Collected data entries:
════════════════════
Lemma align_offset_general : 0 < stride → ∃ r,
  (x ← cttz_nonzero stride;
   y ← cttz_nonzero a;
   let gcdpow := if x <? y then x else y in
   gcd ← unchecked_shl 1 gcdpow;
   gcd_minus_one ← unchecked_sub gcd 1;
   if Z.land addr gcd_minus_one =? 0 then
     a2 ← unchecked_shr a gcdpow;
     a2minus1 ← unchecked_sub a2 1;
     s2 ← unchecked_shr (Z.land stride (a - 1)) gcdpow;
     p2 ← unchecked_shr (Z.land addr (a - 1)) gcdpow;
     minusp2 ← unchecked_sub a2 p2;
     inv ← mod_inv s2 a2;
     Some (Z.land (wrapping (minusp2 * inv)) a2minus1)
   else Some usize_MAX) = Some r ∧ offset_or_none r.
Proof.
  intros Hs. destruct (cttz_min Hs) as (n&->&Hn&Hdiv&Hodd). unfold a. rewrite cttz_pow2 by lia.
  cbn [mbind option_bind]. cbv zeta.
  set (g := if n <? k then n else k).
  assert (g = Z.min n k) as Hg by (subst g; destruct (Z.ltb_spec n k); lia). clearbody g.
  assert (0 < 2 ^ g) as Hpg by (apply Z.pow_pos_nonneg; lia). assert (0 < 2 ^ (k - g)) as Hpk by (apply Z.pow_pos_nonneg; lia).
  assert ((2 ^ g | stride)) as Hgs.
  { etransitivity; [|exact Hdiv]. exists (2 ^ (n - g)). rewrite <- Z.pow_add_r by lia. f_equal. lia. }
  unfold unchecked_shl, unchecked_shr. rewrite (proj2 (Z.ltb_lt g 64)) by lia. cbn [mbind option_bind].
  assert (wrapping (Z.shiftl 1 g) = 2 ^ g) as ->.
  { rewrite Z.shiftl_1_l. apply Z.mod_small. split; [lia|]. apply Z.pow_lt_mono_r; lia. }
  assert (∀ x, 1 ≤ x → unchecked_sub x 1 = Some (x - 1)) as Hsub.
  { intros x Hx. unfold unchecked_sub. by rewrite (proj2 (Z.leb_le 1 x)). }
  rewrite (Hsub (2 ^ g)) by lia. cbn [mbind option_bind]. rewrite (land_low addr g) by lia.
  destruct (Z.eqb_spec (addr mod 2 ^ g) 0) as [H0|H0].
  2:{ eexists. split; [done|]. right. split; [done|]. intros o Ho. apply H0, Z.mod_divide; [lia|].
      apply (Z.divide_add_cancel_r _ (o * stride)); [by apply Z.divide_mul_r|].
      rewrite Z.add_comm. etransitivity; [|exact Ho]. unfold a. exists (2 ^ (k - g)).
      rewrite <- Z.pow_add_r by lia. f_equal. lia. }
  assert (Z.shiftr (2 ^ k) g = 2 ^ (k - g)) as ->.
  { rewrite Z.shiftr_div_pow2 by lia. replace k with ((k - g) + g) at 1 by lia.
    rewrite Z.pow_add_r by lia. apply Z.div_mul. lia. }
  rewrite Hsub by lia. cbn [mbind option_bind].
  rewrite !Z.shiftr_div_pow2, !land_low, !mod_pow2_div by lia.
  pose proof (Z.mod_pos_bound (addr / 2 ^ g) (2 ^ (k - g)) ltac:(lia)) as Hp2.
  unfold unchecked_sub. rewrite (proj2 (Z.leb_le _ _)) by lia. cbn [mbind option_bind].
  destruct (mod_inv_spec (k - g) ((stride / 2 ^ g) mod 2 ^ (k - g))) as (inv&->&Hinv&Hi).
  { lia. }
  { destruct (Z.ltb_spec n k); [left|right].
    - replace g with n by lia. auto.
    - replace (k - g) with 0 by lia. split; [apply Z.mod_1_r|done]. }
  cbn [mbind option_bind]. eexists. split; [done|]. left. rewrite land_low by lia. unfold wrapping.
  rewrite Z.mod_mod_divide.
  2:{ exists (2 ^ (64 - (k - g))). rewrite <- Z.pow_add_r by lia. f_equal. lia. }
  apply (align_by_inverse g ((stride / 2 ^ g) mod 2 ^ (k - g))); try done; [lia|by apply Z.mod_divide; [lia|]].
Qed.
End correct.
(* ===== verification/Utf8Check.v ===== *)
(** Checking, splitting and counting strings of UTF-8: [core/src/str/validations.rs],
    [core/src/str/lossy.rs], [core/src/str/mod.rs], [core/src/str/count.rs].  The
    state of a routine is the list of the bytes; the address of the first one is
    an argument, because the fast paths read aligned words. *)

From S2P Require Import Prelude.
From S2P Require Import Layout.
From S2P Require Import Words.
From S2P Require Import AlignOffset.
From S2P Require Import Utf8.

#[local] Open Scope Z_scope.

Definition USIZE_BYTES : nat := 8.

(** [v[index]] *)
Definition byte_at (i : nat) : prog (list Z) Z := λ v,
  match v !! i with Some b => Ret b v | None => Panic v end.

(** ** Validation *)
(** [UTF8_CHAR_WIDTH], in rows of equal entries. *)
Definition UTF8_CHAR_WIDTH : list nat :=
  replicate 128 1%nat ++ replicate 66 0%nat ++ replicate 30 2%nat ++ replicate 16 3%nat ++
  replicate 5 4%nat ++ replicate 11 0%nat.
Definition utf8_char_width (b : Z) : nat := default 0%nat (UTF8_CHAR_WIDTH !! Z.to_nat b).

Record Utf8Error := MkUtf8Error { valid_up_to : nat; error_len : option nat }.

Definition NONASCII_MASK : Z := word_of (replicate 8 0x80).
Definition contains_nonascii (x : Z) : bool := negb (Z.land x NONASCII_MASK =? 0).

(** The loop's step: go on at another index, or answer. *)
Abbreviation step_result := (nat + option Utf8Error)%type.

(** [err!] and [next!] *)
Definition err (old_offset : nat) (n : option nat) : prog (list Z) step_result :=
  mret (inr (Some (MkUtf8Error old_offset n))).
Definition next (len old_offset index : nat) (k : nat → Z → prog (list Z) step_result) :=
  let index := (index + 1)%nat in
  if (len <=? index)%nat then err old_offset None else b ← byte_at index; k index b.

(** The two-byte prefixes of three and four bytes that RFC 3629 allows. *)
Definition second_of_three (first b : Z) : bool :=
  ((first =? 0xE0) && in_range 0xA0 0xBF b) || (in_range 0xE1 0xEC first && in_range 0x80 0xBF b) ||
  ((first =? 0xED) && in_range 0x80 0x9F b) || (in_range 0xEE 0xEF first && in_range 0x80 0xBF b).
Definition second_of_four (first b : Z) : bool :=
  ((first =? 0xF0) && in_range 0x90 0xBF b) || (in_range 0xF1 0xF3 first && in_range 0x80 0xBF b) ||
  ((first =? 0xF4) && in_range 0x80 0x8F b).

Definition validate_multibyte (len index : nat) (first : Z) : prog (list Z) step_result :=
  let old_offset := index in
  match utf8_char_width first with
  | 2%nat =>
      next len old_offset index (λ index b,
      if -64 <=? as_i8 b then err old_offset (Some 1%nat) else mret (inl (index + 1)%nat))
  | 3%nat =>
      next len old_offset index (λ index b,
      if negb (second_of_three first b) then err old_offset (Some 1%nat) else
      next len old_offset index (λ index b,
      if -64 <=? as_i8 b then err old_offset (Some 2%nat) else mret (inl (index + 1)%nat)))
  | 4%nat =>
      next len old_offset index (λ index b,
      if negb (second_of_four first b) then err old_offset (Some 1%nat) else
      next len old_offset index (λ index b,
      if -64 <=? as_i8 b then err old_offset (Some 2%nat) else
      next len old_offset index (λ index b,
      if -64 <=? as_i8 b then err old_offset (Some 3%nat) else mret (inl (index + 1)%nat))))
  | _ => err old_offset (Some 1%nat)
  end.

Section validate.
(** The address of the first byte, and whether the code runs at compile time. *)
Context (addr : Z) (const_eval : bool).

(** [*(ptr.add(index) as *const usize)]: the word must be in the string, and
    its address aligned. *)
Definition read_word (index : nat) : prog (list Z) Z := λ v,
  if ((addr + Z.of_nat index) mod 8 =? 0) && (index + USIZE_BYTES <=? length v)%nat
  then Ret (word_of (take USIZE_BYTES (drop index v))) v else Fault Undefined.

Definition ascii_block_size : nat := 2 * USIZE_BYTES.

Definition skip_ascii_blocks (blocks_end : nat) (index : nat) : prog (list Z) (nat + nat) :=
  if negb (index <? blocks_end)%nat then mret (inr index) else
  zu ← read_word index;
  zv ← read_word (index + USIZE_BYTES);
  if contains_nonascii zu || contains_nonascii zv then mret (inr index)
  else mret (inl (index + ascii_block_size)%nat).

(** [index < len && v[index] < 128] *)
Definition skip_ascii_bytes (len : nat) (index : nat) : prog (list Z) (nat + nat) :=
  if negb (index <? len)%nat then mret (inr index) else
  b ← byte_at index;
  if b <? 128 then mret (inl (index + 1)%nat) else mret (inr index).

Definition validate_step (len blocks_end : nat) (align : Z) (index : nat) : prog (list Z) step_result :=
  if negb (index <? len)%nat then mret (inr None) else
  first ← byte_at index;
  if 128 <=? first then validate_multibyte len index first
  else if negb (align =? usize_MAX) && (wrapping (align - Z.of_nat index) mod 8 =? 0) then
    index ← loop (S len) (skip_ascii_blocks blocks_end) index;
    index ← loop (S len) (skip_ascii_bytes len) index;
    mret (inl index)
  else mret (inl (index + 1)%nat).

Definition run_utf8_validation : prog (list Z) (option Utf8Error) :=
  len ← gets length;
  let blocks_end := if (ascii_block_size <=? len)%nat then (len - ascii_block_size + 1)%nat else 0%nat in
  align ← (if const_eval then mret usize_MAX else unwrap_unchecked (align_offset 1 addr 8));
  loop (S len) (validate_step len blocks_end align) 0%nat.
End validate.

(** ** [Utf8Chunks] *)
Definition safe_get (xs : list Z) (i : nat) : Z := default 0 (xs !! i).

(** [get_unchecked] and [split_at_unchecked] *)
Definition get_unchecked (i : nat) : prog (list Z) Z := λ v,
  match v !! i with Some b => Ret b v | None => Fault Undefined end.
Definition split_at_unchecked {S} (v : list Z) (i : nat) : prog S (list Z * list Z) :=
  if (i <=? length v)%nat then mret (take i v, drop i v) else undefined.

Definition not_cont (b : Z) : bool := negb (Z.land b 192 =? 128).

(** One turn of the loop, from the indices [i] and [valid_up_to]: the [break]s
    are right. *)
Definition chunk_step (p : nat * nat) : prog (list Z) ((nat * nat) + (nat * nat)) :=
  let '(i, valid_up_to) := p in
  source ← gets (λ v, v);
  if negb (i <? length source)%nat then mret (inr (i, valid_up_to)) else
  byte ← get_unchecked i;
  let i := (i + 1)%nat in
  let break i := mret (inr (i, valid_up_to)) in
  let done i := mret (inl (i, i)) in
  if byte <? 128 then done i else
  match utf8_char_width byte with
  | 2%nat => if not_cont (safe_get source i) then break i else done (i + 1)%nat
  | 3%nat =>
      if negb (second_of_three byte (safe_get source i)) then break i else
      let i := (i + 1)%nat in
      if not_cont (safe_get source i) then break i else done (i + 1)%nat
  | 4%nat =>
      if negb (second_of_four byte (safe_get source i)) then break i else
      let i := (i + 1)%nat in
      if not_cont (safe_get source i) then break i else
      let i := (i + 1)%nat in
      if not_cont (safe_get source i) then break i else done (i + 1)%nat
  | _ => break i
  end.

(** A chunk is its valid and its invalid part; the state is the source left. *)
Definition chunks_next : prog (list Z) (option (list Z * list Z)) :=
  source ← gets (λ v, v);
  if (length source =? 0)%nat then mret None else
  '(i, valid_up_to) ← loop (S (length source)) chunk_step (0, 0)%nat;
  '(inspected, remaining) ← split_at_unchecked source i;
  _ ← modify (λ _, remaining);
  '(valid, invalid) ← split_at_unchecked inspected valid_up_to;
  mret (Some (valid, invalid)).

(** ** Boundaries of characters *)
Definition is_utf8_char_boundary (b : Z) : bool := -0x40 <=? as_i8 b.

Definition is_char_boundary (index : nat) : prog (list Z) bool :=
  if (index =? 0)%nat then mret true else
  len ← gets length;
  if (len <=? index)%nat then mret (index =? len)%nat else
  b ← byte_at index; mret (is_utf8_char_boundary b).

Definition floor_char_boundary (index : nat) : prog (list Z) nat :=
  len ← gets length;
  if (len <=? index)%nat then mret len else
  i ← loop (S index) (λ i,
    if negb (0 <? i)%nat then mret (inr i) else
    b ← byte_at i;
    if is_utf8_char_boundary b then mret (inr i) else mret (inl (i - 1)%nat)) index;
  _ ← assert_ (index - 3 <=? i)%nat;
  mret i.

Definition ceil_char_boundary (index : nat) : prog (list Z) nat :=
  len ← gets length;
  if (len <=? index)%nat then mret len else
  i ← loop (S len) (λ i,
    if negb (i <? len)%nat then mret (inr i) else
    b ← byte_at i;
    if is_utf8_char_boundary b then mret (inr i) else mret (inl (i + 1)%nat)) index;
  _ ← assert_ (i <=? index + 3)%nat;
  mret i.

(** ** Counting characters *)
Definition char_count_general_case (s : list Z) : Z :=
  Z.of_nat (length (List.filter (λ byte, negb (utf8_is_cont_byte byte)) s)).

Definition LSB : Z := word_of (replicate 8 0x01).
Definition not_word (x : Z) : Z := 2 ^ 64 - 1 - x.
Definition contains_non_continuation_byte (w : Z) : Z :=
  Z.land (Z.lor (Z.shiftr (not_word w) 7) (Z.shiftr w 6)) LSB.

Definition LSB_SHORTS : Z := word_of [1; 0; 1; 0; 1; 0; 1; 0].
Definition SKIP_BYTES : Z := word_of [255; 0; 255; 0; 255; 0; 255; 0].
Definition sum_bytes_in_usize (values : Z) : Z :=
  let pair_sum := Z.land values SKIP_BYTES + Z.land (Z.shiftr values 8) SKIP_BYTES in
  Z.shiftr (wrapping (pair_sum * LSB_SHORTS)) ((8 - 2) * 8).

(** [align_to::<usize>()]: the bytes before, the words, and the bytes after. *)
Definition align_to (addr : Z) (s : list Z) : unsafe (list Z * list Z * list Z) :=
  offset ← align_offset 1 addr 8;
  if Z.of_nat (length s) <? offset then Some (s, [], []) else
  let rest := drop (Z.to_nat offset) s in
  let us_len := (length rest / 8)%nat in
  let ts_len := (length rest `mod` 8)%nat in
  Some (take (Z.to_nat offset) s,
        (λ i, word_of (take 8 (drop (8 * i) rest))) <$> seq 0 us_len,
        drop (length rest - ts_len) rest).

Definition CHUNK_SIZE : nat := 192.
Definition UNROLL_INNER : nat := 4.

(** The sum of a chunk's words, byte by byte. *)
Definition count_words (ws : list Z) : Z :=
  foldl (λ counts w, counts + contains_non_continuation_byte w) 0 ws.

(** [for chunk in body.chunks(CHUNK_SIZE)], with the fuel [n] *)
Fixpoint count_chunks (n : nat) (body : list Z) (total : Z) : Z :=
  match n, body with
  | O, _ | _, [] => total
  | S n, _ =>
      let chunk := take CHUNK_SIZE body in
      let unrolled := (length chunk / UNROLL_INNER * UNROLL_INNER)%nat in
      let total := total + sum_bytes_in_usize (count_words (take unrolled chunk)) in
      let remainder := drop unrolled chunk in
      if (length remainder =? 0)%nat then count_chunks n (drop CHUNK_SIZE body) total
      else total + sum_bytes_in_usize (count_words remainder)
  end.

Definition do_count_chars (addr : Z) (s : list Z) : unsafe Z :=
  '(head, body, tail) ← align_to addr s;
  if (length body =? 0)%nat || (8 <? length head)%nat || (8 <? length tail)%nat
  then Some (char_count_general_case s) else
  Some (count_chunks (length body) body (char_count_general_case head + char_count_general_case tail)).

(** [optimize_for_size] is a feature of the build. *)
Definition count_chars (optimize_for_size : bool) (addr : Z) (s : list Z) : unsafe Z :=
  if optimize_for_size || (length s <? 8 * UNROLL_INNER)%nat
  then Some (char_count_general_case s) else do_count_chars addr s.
════════════════════
Brief — Where a line of the data contains "intros", copy that line.

Task answer —
  intros Hs. destruct (cttz_min Hs) as (n&->&Hn&Hdiv&Hodd). unfold a. rewrite cttz_pow2 by lia.
  { intros x Hx. unfold unchecked_sub. by rewrite (proj2 (Z.leb_le 1 x)). }
  2:{ eexists. split; [done|]. right. split; [done|]. intros o Ho. apply H0, Z.mod_divide; [lia|].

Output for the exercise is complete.